Essai de la Mash 400 TT40 Cafe Racer

          C'est à Zicavo, dans les montagnes Corses que le patron de la SIMA avait décidé de présenter à la presse la gamme 2017 de Mash, désormais entièrement équipée de l'injection afin de répondre aux normes Euro4.

          Après nous avoir dévoilé la Black Seven, concurrente directe de l'Orcal Astor, ainsi que les autres modèles plus connus de la marque, Frédéric Fourgeaud lève le voile sur son "vaisseau amiral", la Mash TT40. Elle semble, encore plus que les autres, débarquer directement des années 70, la SIMA a poussé le néo rétro au maximum pour sortir ce café racer propulsé par le monocylindre 400cc.

          De la très jolie tête de fourche caractéristique jusqu'au micro feu arrière en passant par la selle se terminant par un capot, aucun défaut n'attire l'oeil qui peut ainsi se délecter de ces lignes agréables. Le réservoir creusé sur l'arrière, les pneus rétros créés pour le modèle et surtout les très jolis et fins échappements chromé viennent souligner ce design travaillé. On sent que la dernière création de la firme de Beaunes a été bichonnée : la finition est de bonne facture, seule la fixation du garde boue à l'avant surprend un peu mais c'est une affaire de goûts.

          Côté tableau de bord, du grand classique, deux compteurs à aiguille rétros, avec les vitesse en Km/h et mph pour la vitesse.

          Moins d'une heure d'essai et le manque de diversité des routes ne permettront pas de faire une critique complète du café racer. Ce seront donc plus des impressions de premier contact.

          A la mise en route, on se rend compte que l'échappement n'est pas qu'esthétique. La sonorité du mono est vraiment agréable et vient encore agrémenter le charme de la machine.

          Après avoir enfourché la machine, les choses se gâtent un peu pour mon mètre 85. La position n'est pas aussi extrême que le design peut le laisser penser mais j'ai un peu de mal à caser mes jambes sur les commandes reculées et à trouver ma position. Je finirai par me reculer jusqu'à pouvoir caler mes genous dans les creux du réservoir. Pour une utilisation plus longue, il est possible de régler les bracelets en ouverture et en inclinaison afin de satisfaire au mieux les goûts de chacun.

          Le parcours prévu pour les 400cc commence par des routes assez étroites où l'on peut croiser des animaux à tout moment. Les premiers kilomètres de découverte de la machine se font donc à un rythme cool et le moteur répond bien. Il permet de bien enrouler sans trop jouer de la boîte de vitesse, assez précise jusque là.

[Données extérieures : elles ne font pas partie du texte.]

(* ===== verification/Ifchd.v ===== *)
(** The process ndhc-ifch ([ifchd.c]): its state, the files of resolv.conf, and the
    operations [perform_*] that do not go through netlink.

    A file is its content and the position of its descriptor.  Reads, writes and
    seeks may fail or stop short as the environment says; a failed or short
    [writeordie] ends the process. *)

From stdpp Require Import gmap.
From S2P Require Import Prelude Types World Ifchange Nl Netlink Ifset.

(** * Process state *)

Record ofile := mk_ofile { fcontent : list Z; fpos : nat }.

Inductive ifch_state :=
| STATE_NOTHING | STATE_IP4SET | STATE_TIMEZONE | STATE_ROUTER | STATE_DNS | STATE_LPRSVR
| STATE_HOSTNAME | STATE_DOMAIN | STATE_IPTTL | STATE_MTU | STATE_NTPSVR | STATE_WINS
| STATE_CARRIER.
#[export] Instance ifch_state_eq_dec : EqDecision ifch_state.
Proof. solve_decision. Defined.

(** [struct ifchd_client]; the arrays are [MAX_BUF] bytes long. *)
Record ifchd_client := mk_ifchd_client {
  cl_state : ifch_state;
  ibuf : list Z;
  namesvrs : list Z;
  domains : list Z
}.
#[export] Instance ifchd_client_eta : Eta ifchd_client := fun r =>
  mk_ifchd_client (cl_state r) (ibuf r) (namesvrs r) (domains r).

Inductive ifch_action :=
| CHostname (name : list Z)          (** [sethostname] *)
| CReply (c : Z)                     (** the answer to the master *)
| CSync (fd : Z).                    (** [fsync] *)

(** The answers among the actions. *)
Fixpoint answers_sent (tr : list ifch_action) : list Z :=
  match tr with
  | [] => []
  | CReply c :: tr => c :: answers_sent tr
  | _ :: tr => answers_sent tr
  end.

Record ifch_world := mk_ifch_world {
  cl : ifchd_client;
  resolv_conf_fd : Z; resolv_conf_head_fd : Z; resolv_conf_tail_fd : Z;
  allow_hostname : bool;
  files : gmap Z ofile;
  ifset : ifset_world;               (** the state of [ifset.c] in this process *)
  ch_tick : nat;
  ch_trace : list ifch_action
}.
#[export] Instance ifch_world_eta : Eta ifch_world := fun r =>
  mk_ifch_world (cl r) (resolv_conf_fd r) (resolv_conf_head_fd r) (resolv_conf_tail_fd r)
    (allow_hostname r) (files r) (ifset r) (ch_tick r) (ch_trace r).

Class IfchEnv := {
  ch_ifset :: IfsetEnv;
  ch_lseek : nat -> bool;
  ch_read : nat -> Z;                (** the result of [safe_read], if no less is left *)
  ch_write : nat -> Z;               (** the result of [safe_write], if no less is asked *)
  ch_ftruncate : nat -> bool;        (** final result, after the EINTR retries *)
  ch_fsync : nat -> bool;
  ch_sethostname : nat -> bool;
  ch_recv : nat -> read_reply;       (** [safe_recv] from the master *)
  ch_reply : nat -> Z                (** [safe_write] to the master *)
}.

Notation CM := (St ifch_world).

(** * Strings in arrays *)

(** The string at [p] of an array, without its NUL. *)
Definition cstr_at (arr : list Z) (p : Z) : option (list Z) :=
  if (0 <=? p) && (p <=? zlen arr) then cstr (drop (Z.to_nat p) arr) else None.

(** [strchr]: the position in the string, if the character is there. *)
Fixpoint strchr (s : list Z) (c : Z) : option Z :=
  match s with
  | [] => None
  | d :: s => if d =? c then Some 0 else Z.succ <$> strchr s c
  end.

(** [snprintf(arr, n, "%s", s)]: the array afterwards. *)
Definition snprintf_s (arr : list Z) (n : Z) (s : list Z) : option (list Z) :=
  wr_range arr 0 (take (Z.to_nat (n - 1)) s ++ [0]).

Section Ifchd.
Context `{!IfchEnv}.

Definition cask {A} (f : nat -> A) : CM A :=
  t ← gets ch_tick; modify (fun w => w <| ch_tick ::= S |>);; mret (f t).
Definition cemit (a : ifch_action) : CM unit := modify (fun w => w <| ch_trace ::= cons a |>).
(** A function of [ifset.c], run in this process. *)
Definition lift_ifset {A} (m : IM A) : CM A := fun w =>
  let '(r, i) := m (ifset w) in (r, w <| ifset := i |>).

(** * Files *)

Definition file_of (fd : Z) : CM (option ofile) := gets (fun w => files w !! fd).
Definition set_file (fd : Z) (f : ofile) : CM unit := modify (fun w => w <| files ::= insert fd f |>).

(** [lseek]: [pos] computes the new position from the file; -1 on failure. *)
Definition lseek (fd : Z) (pos : ofile -> nat) : CM Z :=
  ok ← cask ch_lseek;
  f ← file_of fd;
  match f with
  | Some f =>
    if ok : bool then set_file fd (mk_ofile (fcontent f) (pos f));; mret (Z.of_nat (pos f))
    else mret (-1)
  | None => mret (-1)
  end.
Definition SEEK_END (f : ofile) : nat := length (fcontent f).
Definition SEEK_CUR (f : ofile) : nat := fpos f.
Definition SEEK_SET_0 (_ : ofile) : nat := 0%nat.

Definition file_write (f : ofile) (bs : list Z) : ofile :=
  let c := fcontent f ++ zeros (fpos f - length (fcontent f)) in
  mk_ofile (take (fpos f) c ++ bs ++ drop (fpos f + length bs) c) (fpos f + length bs).

(** [safe_write]: its result; it may write a part only. *)
Definition safe_write (fd : Z) (bs : list Z) : CM Z :=
  r ← cask ch_write;
  f ← file_of fd;
  match f with
  | Some f =>
    if r <? 0 then mret (-1)
    else
      let bs := take (Z.to_nat r) bs in
      set_file fd (file_write f bs);; mret (zlen bs)
  | None => mret (-1)
  end.

(** [safe_read] of at most [n] bytes: [None] on failure. *)
Definition safe_read (fd : Z) (n : Z) : CM (option (list Z)) :=
  r ← cask ch_read;
  f ← file_of fd;
  match f with
  | Some f =>
    if r <? 0 then mret None
    else
      let bs := take (Z.to_nat (Z.min n r)) (drop (fpos f) (fcontent f)) in
      set_file fd (mk_ofile (fcontent f) (fpos f + length bs));; mret (Some bs)
  | None => mret None
  end.

Definition ftruncate (fd off : Z) : CM bool :=
  ok ← cask ch_ftruncate;
  f ← file_of fd;
  match f with
  | Some f =>
    if ok : bool then
      set_file fd (mk_ofile (take (Z.to_nat off) (fcontent f ++ zeros (Z.to_nat off))) (fpos f));;
      mret true
    else mret false
  | None => mret false
  end.
Definition fsync (fd : Z) : CM bool := ok ← cask ch_fsync; cemit (CSync fd);; mret ok.

(** * resolv.conf *)

Definition writeordie (fd : Z) (buf : list Z) : CM unit :=
  r ← safe_write fd buf;
  if (r <? 0) || negb (r =? zlen buf) then suicide "writeordie: write failed" else mret tt.

(** The loop of [write_append_fd]; every round copies up to 4096 bytes. *)
Fixpoint append_loop (fuel : nat) (to_fd from_fd from_fd_len : Z) : CM Z :=
  match fuel with
  | O => fatal HFuel
  | S fuel =>
    if negb (0 <? from_fd_len) then mret 0
    else
      let to_read := if from_fd_len <=? 4096 then from_fd_len else 4096 in
      r ← safe_read from_fd to_read;
      match r with
      | None => suicide "write_append_fd: read failed"
      | Some buf =>
        if negb (zlen buf =? to_read) then suicide "write_append_fd: read failed"
        else
          r ← safe_write to_fd buf;
          if (r <? 0) || negb (r =? to_read) then suicide "write_append_fd: write failed"
          else append_loop fuel to_fd from_fd (from_fd_len - to_read)
      end
  end.

Definition write_append_fd (to_fd from_fd : Z) : CM Z :=
  if from_fd <? 0 then mret 0
  else if to_fd <? 0 then mret (-1)
  else
    lse ← lseek from_fd SEEK_END;
    if lse <? 0 then mret (-2)
    else
      r ← lseek from_fd SEEK_SET_0;
      if r <? 0 then mret (-2)
      else append_loop (S (Z.to_nat lse)) to_fd from_fd lse.

(** The common part of the two loops of [write_resolve_conf]: the element at [p] of
    a comma-separated array, the array after its comma has become a NUL, and the
    next position. *)
Definition next_element (arr : list Z) (p : Z) : option (list Z * list Z * Z) :=
  s ← cstr_at arr p;
  match strchr s (ch ","%char) with
  | Some i => arr ← wr arr (p + i) 0; e ← cstr_at arr p; Some (e, arr, p + i + 1)
  | None => Some (s, arr, p + zlen s)
  end.

(** [snprintf(buf, sizeof buf, "%s", p)] keeps at most [MAX_BUF - 1] characters. *)
Definition fit_buf (s : list Z) : list Z := take (Z.to_nat (MAX_BUF - 1)) s.

Fixpoint namesvrs_loop (fuel : nat) (fd p : Z) : CM unit :=
  match fuel with
  | O => fatal HFuel
  | S fuel =>
    arr ← gets (fun w => namesvrs (cl w));
    c ← ub (rd arr p);
    if c =? 0 then mret tt
    else
      e ← ub (next_element arr p);
      let '(s, arr, q) := e in
      modify (fun w => w <| cl ::= fun c => c <| namesvrs := arr |> |>);;
      writeordie fd (chars "nameserver ");;
      writeordie fd (fit_buf s);;
      writeordie fd [10];;
      namesvrs_loop fuel fd q
  end.

Fixpoint domains_loop (fuel : nat) (fd p numdoms : Z) : CM unit :=
  match fuel with
  | O => fatal HFuel
  | S fuel =>
    arr ← gets (fun w => domains (cl w));
    c ← ub (rd arr p);
    if c =? 0 then mret tt
    else
      e ← ub (next_element arr p);
      let '(s, arr, q) := e in
      modify (fun w => w <| cl ::= fun c => c <| domains := arr |> |>);;
      (if numdoms =? 0 then
         writeordie fd (chars "domain ");; writeordie fd (fit_buf s)
       else if numdoms =? 1 then
         writeordie fd [10];; writeordie fd (chars "search ");; writeordie fd (fit_buf s)
       else
         writeordie fd [32];; writeordie fd (fit_buf s));;
      if 6 <? numdoms + 1 then mret tt else domains_loop fuel fd q (numdoms + 1)
  end.

(** Every round moves [p] forward in an array of [MAX_BUF] bytes. *)
Definition list_fuel : nat := S (Z.to_nat MAX_BUF).

Definition write_resolve_conf : CM Z :=
  fd ← gets resolv_conf_fd;
  if fd <? 0 then mret 0
  else
    ns ← gets (fun w => namesvrs (cl w));
    n ← ub (strlen ns);
    if n =? 0 then mret (-1)
    else
      r ← lseek fd SEEK_SET_0;
      if r <? 0 then mret (-1)
      else
        head ← gets resolv_conf_head_fd;
        write_append_fd fd head;;
        namesvrs_loop list_fuel fd 0;;
        domains_loop list_fuel fd 0 0;;
        writeordie fd [10];;
        tail ← gets resolv_conf_tail_fd;
        write_append_fd fd tail;;
        off ← lseek fd SEEK_CUR;
        if off <? 0 then mret (-1)
        else
          ok ← ftruncate fd off;
          if negb ok then mret (-1)
          else ok ← fsync fd; mret (if ok : bool then 0 else -1).

(** * The commands that are not netlink requests *)

(** [str] is the string handed over, [len] its length according to the caller. *)
Definition perform_timezone (str : list Z) (len : Z) : CM Z := mret 0.
Definition perform_lprsvr (str : list Z) (len : Z) : CM Z := mret 0.
Definition perform_ipttl (str : list Z) (len : Z) : CM Z := mret 0.
Definition perform_ntpsrv (str : list Z) (len : Z) : CM Z := mret 0.
Definition perform_wins (str : list Z) (len : Z) : CM Z := mret 0.

Definition perform_dns (str : list Z) (len : Z) : CM Z :=
  fd ← gets resolv_conf_fd;
  if fd <? 0 then mret 0
  else if MAX_BUF <? len then mret (-1)
  else
    ns ← gets (fun w => namesvrs (cl w));
    ns ← ub (snprintf_s ns MAX_BUF (until_nul str));
    modify (fun w => w <| cl ::= fun c => c <| namesvrs := ns |> |>);;
    write_resolve_conf.

Definition perform_hostname (str : list Z) (len : Z) : CM Z :=
  allow ← gets allow_hostname;
  if negb allow then mret 0
  else
    name ← ub (rd_range str 0 len);
    cemit (CHostname name);;
    ok ← cask ch_sethostname;
    mret (if ok : bool then 0 else -1).

Definition perform_domain (str : list Z) (len : Z) : CM Z :=
  fd ← gets resolv_conf_fd;
  if fd <? 0 then mret 0
  else if MAX_BUF <? len then mret (-1)
  else
    ds ← gets (fun w => domains (cl w));
    ds ← ub (snprintf_s ds MAX_BUF (until_nul str));
    modify (fun w => w <| cl ::= fun c => c <| domains := ds |> |>);;
    write_resolve_conf.

End Ifchd.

Très vite, des vibrations se font ressentir sur la tête de fourche causant un bruit qui peut devenir désagréable à la longue. Les rétros en bout de guidon en souffrent un peu mais leur lecture est de toute façon compliquée vue leur position et demande un peu de gymnastique pour effectuer les contrôles. Très jolis donc, mais à l'ergonomie moyenne.

          Les premiers arrêts photo montrent que le rayon de braquage n'est pas l'atout principal de la machine, les demi-tours ne se font pas facilement et la sélection se montre capricieuse pour revenir au point mort. Un défaut dû à une garde d'embrayage mal réglée semble-t-il.

          Je repars sur la deuxième partie du tracé avec des routes beaucoup plus larges qui permettent de mettre un peu plus de rythme. La mise sur l'angle se fait sans surprise et les habitués de la position sport pourront s'en donner à coeur joie. Le freinage est quant à lui assez mordant pour contenir la puissance du moteur et le poids de la machine. A noter l'ABS déconnectable.
Les suspensions sont tout à fait correctes pour une moto de cette gamme.

          Côté confort par contre, le dos est vite sollicité et une heure suffit a ressentir les premières douleurs, même si mon gabarit ne doit pas aider. La selle ferme et la position sont clairement plus pensés pour le style que le bien être.

          En conclusion, avec la Mash 400 TT40, on est au coeur du segment actuellement en plein boom de la moto plaisir, accessible à tous. On ne va pas chercher la performance extrême mais à profiter de la machine sur route sans risque de perdre son permis en 3 mois. Ajoutez à cela un look terrible et je pense que vous avez une machine qui en fera craquer plus d'un, du jeune permis qui veut un modèle original à petit prix, jusqu'à l'homme mûr en quête d'une machine raisonnable.